What you are asked to do: Look below for the line containing "intros Hid Hkey." and the line containing "employee whose id"; repeat exactly those two lines and all lines between them, and nothing else.

Input records:

(** DELETE /api/employees/:id, for an id that is a plain key, removes the
    employee of that key: nothing is left there, the other employees and the
    other collections are as before. *)
Theorem delete_employee_removes env req db id :
  member (params req) "id" = Normal (VStr id) ->
  plain_key id = true ->
  let db' := snd (delete_employee env req db) in
  fst (delete_employee env req db) =
    res_json (VObj [("success", VBool true); ("message", VStr "Employee deleted")])
  /\ lookup_at ["employees"; id] db' = None
  /\ (forall k q, k <> id ->
        lookup_at ("employees" :: k :: q) db' = lookup_at ("employees" :: k :: q) db)
  /\ (forall c q, c <> "employees" -> lookup_at (c :: q) db' = lookup_at (c :: q) db).
Proof.
  intros Hid Hkey db'.
  assert (delete_employee env req db =
          (res_json (VObj [("success", VBool true); ("message", VStr "Employee deleted")]),
           remove_at ["employees"; id] db)) as Heq.
  { unfold delete_employee, try_catch, bind, lift, ret, write, ref_remove.
    rewrite Hid. cbn [ToString]. now rewrite (ref_employees_id _ id (plain_key_valid id Hkey)). }
  subst db'. rewrite Heq. cbn [fst snd].
  split; [reflexivity |].
  split; [now apply lookup_at_remove_at_same |].
  split.
  - intros k q Hne. apply (lookup_at_remove_at_apart ["employees"] k id q []). exact Hne.
  - intros c q Hne. apply (lookup_at_remove_at_apart [] c "employees" q [id]). exact Hne.
Qed.

Lemma get_employees_entry_witness :
  exists entry items,
    fst (get_employees env_morning (json_request VNull) own_id_store) = res_json (VArr items)
    /\ length items = 1%nat
    /\ In (VObj entry) items
    /\ lookup_prop "id" entry = Some (VNum 7)
    /\ forall f, f <> "id" ->
         lookup_prop f entry = lookup_prop f [("id", VNum 7); ("name", VStr "Cy")].
Proof.
  apply (get_employees_entry env_morning (json_request VNull) own_id_store "-Ne9"
           [("id", VNum 7); ("name", VStr "Cy")]).
  - now left.
  - exact (bool_decide_unpack (NoDup ["id"; "name"]) I).
Defined.

Lemma post_employees_requires_all_fields_witness :
  post_employees env_morning
    (json_request (VObj [("name", VStr "Cy"); ("email", VStr "cy@x.com")])) one_user =
  (res_status_json 500 (VObj [("error", VStr "Failed to create employee")]), one_user).
Proof.
  apply (post_employees_requires_all_fields env_morning _ one_user
           (VStr "Cy") (VStr "cy@x.com") VUndef VUndef); try reflexivity.
  right. right. now left.
Defined.


Lemma delete_employee_removes_witness :
  let db' := snd (delete_employee env_morning (employee_request "-Ne7" (VObj [])) one_user) in
  lookup_at ["employees"; "-Ne7"] db' = None
  /\ lookup_at ["users"; "-Nj0"] db' = Some ana.
Proof.
  destruct (delete_employee_removes env_morning (employee_request "-Ne7" (VObj []))
              one_user "-Ne7" eq_refl eq_refl) as (_ & Hgone & _ & Hothers).
  split; [exact Hgone |].
  exact (eq_trans (Hothers "users" ["-Nj0"] ltac:(discriminate)) eq_refl).
Defined.

(** ** Attendance, read back *)

Lemma get_attendance_list env req db id :
  member (params req) "employeeId" = Normal (VStr id) ->
  valid_key id = true ->
  get_attendance env req db =
  (res_json (VArr (List.map with_id (children ["attendance"; id] db))), db).
Proof.
  intros Hid Hkey.
  unfold get_attendance, try_catch, bind, lift, read, ret, once_value, children.
  rewrite Hid. cbn [ToString].
  rewrite (ref_under _ "attendance" id eq_refl eq_refl (valid_key_path id Hkey)
           : ref _ (VStr ("attendance/" +:+ id)) = _).
  rewrite (path_segments_key id Hkey).
  destruct (lookup_at ["attendance"; id] db); reflexivity.
Qed.

(** A login filed, then the employee's attendance read (part_000), for an
    employee whose id is a plain key: the list has the day's entry, its [id]
    the calendar date, with the login time and the status. *)
Theorem attendance_login_then_get env env' req req' db id :
  member (body req) "employeeId" = Normal (VStr id) ->
  member (params req') "employeeId" = Normal (VStr id) ->
  plain_key id = true ->
  let db' := snd (post_attendance_login part_000 env req db) in
  exists items,
    get_attendance env' req' db' = (res_json (VArr items), db')
    /\ In (VObj [("id", VStr (iso_date (now env)));
                 ("loginTime", VStr (toISOString (now env)));
                 ("status", VStr "present")]) items.
Proof.
  intros Hid Hid' Hkey db'. subst db'. apply plain_key_valid in Hkey.
  rewrite (attendance_login_part_000 env req db id Hid Hkey). cbn [snd].
  eexists. split; [apply (get_attendance_list env' req' _ id Hid' Hkey) |].
  change ["attendance"; id; iso_date (now env)]
    with (["attendance"; id] ++ [iso_date (now env)])%list.
  rewrite children_set_at_child.
  apply (List.in_map with_id _ (iso_date (now env), attendance_record (now env))).
  apply In_set_prop.
Qed.

(** ** Save and load *)







Lemma attendance_login_then_get_witness :
  let db' :=
    snd (post_attendance_login part_000 env_morning
           (json_request (VObj [("employeeId", VStr "e1")])) VNull) in
  exists items,
    get_attendance env_evening (attendance_request "e1") db' = (res_json (VArr items), db')
    /\ In (VObj [("id", VStr "2026-11-03");
                 ("loginTime", VStr "2026-11-03T06:42:07.045Z");
                 ("status", VStr "present")]) items.
Proof.
  apply (attendance_login_then_get env_morning env_evening
           (json_request (VObj [("employeeId", VStr "e1")])) (attendance_request "e1")
           VNull "e1"); reflexivity.
Defined.



(** ** Start-up *)

(** The allowed origins are the pieces of CORS_ORIGIN between its commas:
    none of them has a comma, there is always one at least, and joined by
    commas they give the variable back.  The default is taken only when the
    variable is not set. *)
Theorem cors_origin_pieces e :
  match CORS_ORIGIN e with
  | None => cors_origin e = VArr [VStr "http://localhost:3000"]
  | Some s =>
      exists pieces,
        cors_origin e = VArr (List.map VStr pieces)
        /\ pieces <> []
        /\ Forall (fun piece => has_char "," piece = false) pieces
        /\ String.concat "," pieces = s
  end.
Proof.
  unfold cors_origin. destruct (CORS_ORIGIN e) as [s |]; [| reflexivity].
  exists (split "," s). cbn [or_else truthy]. unfold split_value.
  split; [reflexivity |].
  split; [destruct (split_cons "," s) as (piece & pieces & ->); discriminate |].
  split; [apply split_pieces_without |].
  apply (concat_split ","%char).
Qed.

Solution below:
  intros Hid Hkey.
  unfold get_attendance, try_catch, bind, lift, read, ret, once_value, children.
  rewrite Hid. cbn [ToString].
  rewrite (ref_under _ "attendance" id eq_refl eq_refl (valid_key_path id Hkey)
           : ref _ (VStr ("attendance/" +:+ id)) = _).
  rewrite (path_segments_key id Hkey).
  destruct (lookup_at ["attendance"; id] db); reflexivity.
Qed.

(** A login filed, then the employee's attendance read (part_000), for an
    employee whose id is a plain key: the list has the day's entry, its [id]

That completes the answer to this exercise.